Glycoconjugate mediated endothelial cell adhesion to Dacron polyester film.
Sleutelwoorden
Abstract
OBJECTIVE
The purpose of this study was to explore new strategies for enhancing specific cell type attachment to biomaterials using immobilized lectins for cell surface glycoconjugates. The lectin Ulex europaeus I (UEA I) has a high affinity for human vascular endothelial cell surface glycoconjugates.
METHODS
UEA I was covalently bound to polyethylene terephthalate (Dacron) with the cross-linking agent 1-ethyl-3-(dimethylaminopropyl)carbodiimide hydrochloride to achieve oligosaccharide-mediated endothelial cell attachment to this otherwise nonadherent surface.
RESULTS
Experiments with radiolabeled UEA I demonstrated covalent linkage of as much as 1.35 micrograms/cm2. The lectin binding site is available after the reaction, as demonstrated in experiments a neoglycoprotein.
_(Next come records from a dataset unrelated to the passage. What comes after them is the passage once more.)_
(** * Texture batch generator: [scripts/generate-textures.py]

    A shallow embedding of the script and the proofs of its contract.

    The script talks to the outside world only through a handful of calls:
    the import of the [openai] package, [os.environ.get], [Path.mkdir],
    [Path.exists], the [OpenAI] constructor, [client.images.generate],
    [urllib.request.urlretrieve], [base64.b64decode], [open]/[write] and
    [print].  The answers of the outside world are collected in a record
    [World]; the program threads a [State] (the files on disk and the
    chronological trace of the calls it made) through a small monad [Proc]
    in which a computation either goes on with a value or stops, with
    [SystemExit] or with a raised exception. *)

From Stdlib Require Import String Ascii List.
From Stdlib.Strings Require Import Byte.
From stdpp Require Import base option list gmap strings fin_maps fin_sets pretty.

Local Open Scope string_scope.
Local Open Scope list_scope.

(** ** Values *)

(** Contents of a file. *)
Abbreviation bytes := (list byte).

(** An instance of Python's [Exception] class, the class named by the
    handler on line 104: its class name, and [str(e)], the only part the
    script reads. *)
Record exn := Exn { exn_class : string; exn_str : string }.

(** The way a process (or a computation) stops early: [exit(code)] raises
    [SystemExit], which is no [Exception] and passes through
    [except Exception]; an [Exception] that nothing catches ends the process
    with a traceback. *)
Inductive ending :=
| SystemExit (code : nat)
| Raised (e : exn).

(** An attribute of a response object: missing ([hasattr] is false), [None],
    or a string. *)
Inductive attr :=
| NoAttr
| AttrNone
| AttrStr (s : string).

(** One element of [response.data]: [url] is [None] or a string; [b64_json]
    is probed with [hasattr] on line 94. *)
Record Image := { url : option string; b64_json : attr }.

Record ImagesResponse := { data : list Image }.

(** The keyword arguments of [client.images.generate] (lines 77-83). *)
Record ImageRequest := {
  req_model : string;
  req_prompt : string;
  req_n : nat;
  req_size : string;
  req_quality : string
}.

(** [OpenAI(api_key=...)]. *)
Record Client := { api_key : string }.

(** What a failed download or a failed file write leaves at the target path
    (nothing, or the bytes written so far), and the exception it raised. *)
Record failure := { left_behind : option bytes; raised : exn }.

(** ** The outside world *)

Record World := {
  (** does [from openai import OpenAI] succeed (line 12) *)
  openai_installed : bool;
  (** [str(Path(__file__).parent.parent)] *)
  repo_dir : string;
  (** [os.environ] *)
  environ : gmap string string;
  (** the files on disk when the process starts: path to contents *)
  files : gmap string bytes;
  (** [Path.mkdir(parents=True, exist_ok=True)]: [Some e] when it raises *)
  mkdir : string → option exn;
  (** the [OpenAI] constructor: [Some e] when it raises *)
  OpenAI : string → option exn;
  (** [client.images.generate(...)]: raises, or returns a response *)
  images_generate : Client → ImageRequest → exn + ImagesResponse;
  (** [urllib.request.urlretrieve(url, filename)]: the bytes it stores at
      [filename], or a failure *)
  urlretrieve : string → string → bytes + failure;
  (** [base64.b64decode] *)
  b64decode : string → exn + bytes;
  (** [open(path, "wb")] followed by [f.write(data)]: [None] when all of
      [data] is stored, or a failure *)
  open_write : string → bytes → option failure
}.

(** ** State and trace *)

Inductive event :=
| EPrint (line : string)
| EMkdir (path : string)
| ENewClient (key : string)
| EExists (path : string)
| EGenerate (client : Client) (req : ImageRequest)
| EUrlretrieve (link path : string)
| EB64decode (encoded : string)
| EOpenWrite (path : string) (content : bytes).

Record State := { fs : gmap string bytes; trace : list event }.

Inductive flow (A : Type) :=
| Next (a : A)
| Stop (e : ending).
Arguments Next {A} a.
Arguments Stop {A} e.

Definition Proc (A : Type) : Type := State → State * flow A.

Definition ret {A} (a : A) : Proc A := λ st, (st, Next a).

Definition bind {A B} (c : Proc A) (k : A → Proc B) : Proc B :=
  λ st, match c st with
        | (st', Next a) => k a st'
        | (st', Stop e) => (st', Stop e)
        end.

Notation "'let!' x ':=' c 'in' k" := (bind c (λ x, k))
  (at level 10, x name, c at level 100, k at level 200).
Notation "c ';;;' k" := (bind c (λ _, k))
  (at level 100, k at level 200, right associativity).

Definition raise {A} (e : exn) : Proc A := λ st, (st, Stop (Raised e)).

(** The builtin [exit(code)]. *)
Definition exit {A} (code : nat) : Proc A := λ st, (st, Stop (SystemExit code)).

(** [try: body / except Exception as e: handler e]. *)
Definition try_except {A} (body : Proc A) (handler : exn → Proc A) : Proc A :=
  λ st, match body st with
        | (st', Stop (Raised e)) => handler e st'
        | r => r
        end.

Definition emit (ev : event) : Proc unit :=
  λ st, ({| fs := fs st; trace := trace st ++ [ev] |}, Next tt).

Definition store (path : string) (content : option bytes) : Proc unit :=
  λ st, (match content with
         | Some b => {| fs := <[path := b]> (fs st); trace := trace st |}
         | None => st
         end, Next tt).

Definition print (line : string) : Proc unit := emit (EPrint line).

(** ** The calls to the outside world *)

(** [path.exists()], taken to answer; [Raising.path_exists] below is the
    probe that can raise. *)
Definition path_exists (path : string) : Proc bool :=
  emit (EExists path) ;;;
  λ st, (st, Next (match fs st !! path with Some _ => true | None => false end)).

Definition call_mkdir (w : World) (path : string) : Proc unit :=
  emit (EMkdir path) ;;;
  match mkdir w path with
  | Some e => raise e
  | None => ret tt
  end.

Definition call_OpenAI (w : World) (key : string) : Proc Client :=
  emit (ENewClient key) ;;;
  match OpenAI w key with
  | Some e => raise e
  | None => ret {| api_key := key |}
  end.

Definition call_images_generate (w : World) (client : Client) (req : ImageRequest)
  : Proc ImagesResponse :=
  emit (EGenerate client req) ;;;
  match images_generate w client req with
  | inl e => raise e
  | inr response => ret response
  end.

Definition call_urlretrieve (w : World) (link path : string) : Proc unit :=
  emit (EUrlretrieve link path) ;;;
  match urlretrieve w link path with
  | inl content => store path (Some content)
  | inr f => store path (left_behind f) ;;; raise (raised f)
  end.

Definition call_b64decode (w : World) (encoded : string) : Proc bytes :=
  emit (EB64decode encoded) ;;;
  match b64decode w encoded with
  | inl e => raise e
  | inr content => ret content
  end.

Definition call_open_write (w : World) (path : string) (content : bytes) : Proc unit :=
  emit (EOpenWrite path content) ;;;
  match open_write w path content with
  | None => store path (Some content)
  | Some f => store path (left_behind f) ;;; raise (raised f)
  end.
Adhesion studies reveal a 100-fold increase in endothelial cell attachment for the UEA I/polyethylene terephthalate surface (99.7 +/- 29.6 cells/high-power field) when compared with untreated (0.7 +/- 0.5), crosslinking agent (0.4 +/- 0.3), and denatured UEA I (1.2 +/- 1.1) control groups. Five vascular endothelial cell lines adhered to the UEA I/polyethylene terephthalate surface, whereas monocytes, smooth muscle cells, and fibroblasts did not.
CONCLUSIONS
These results imply new strategies for endothelialization of prosthetic grafts and promotion of selective cell adherence to biomaterials, with emphasis on carbohydrate interactions. Moreover, this experimental system offers a model for exploring the biologic significance of the endothelial cell-UEA I ligand.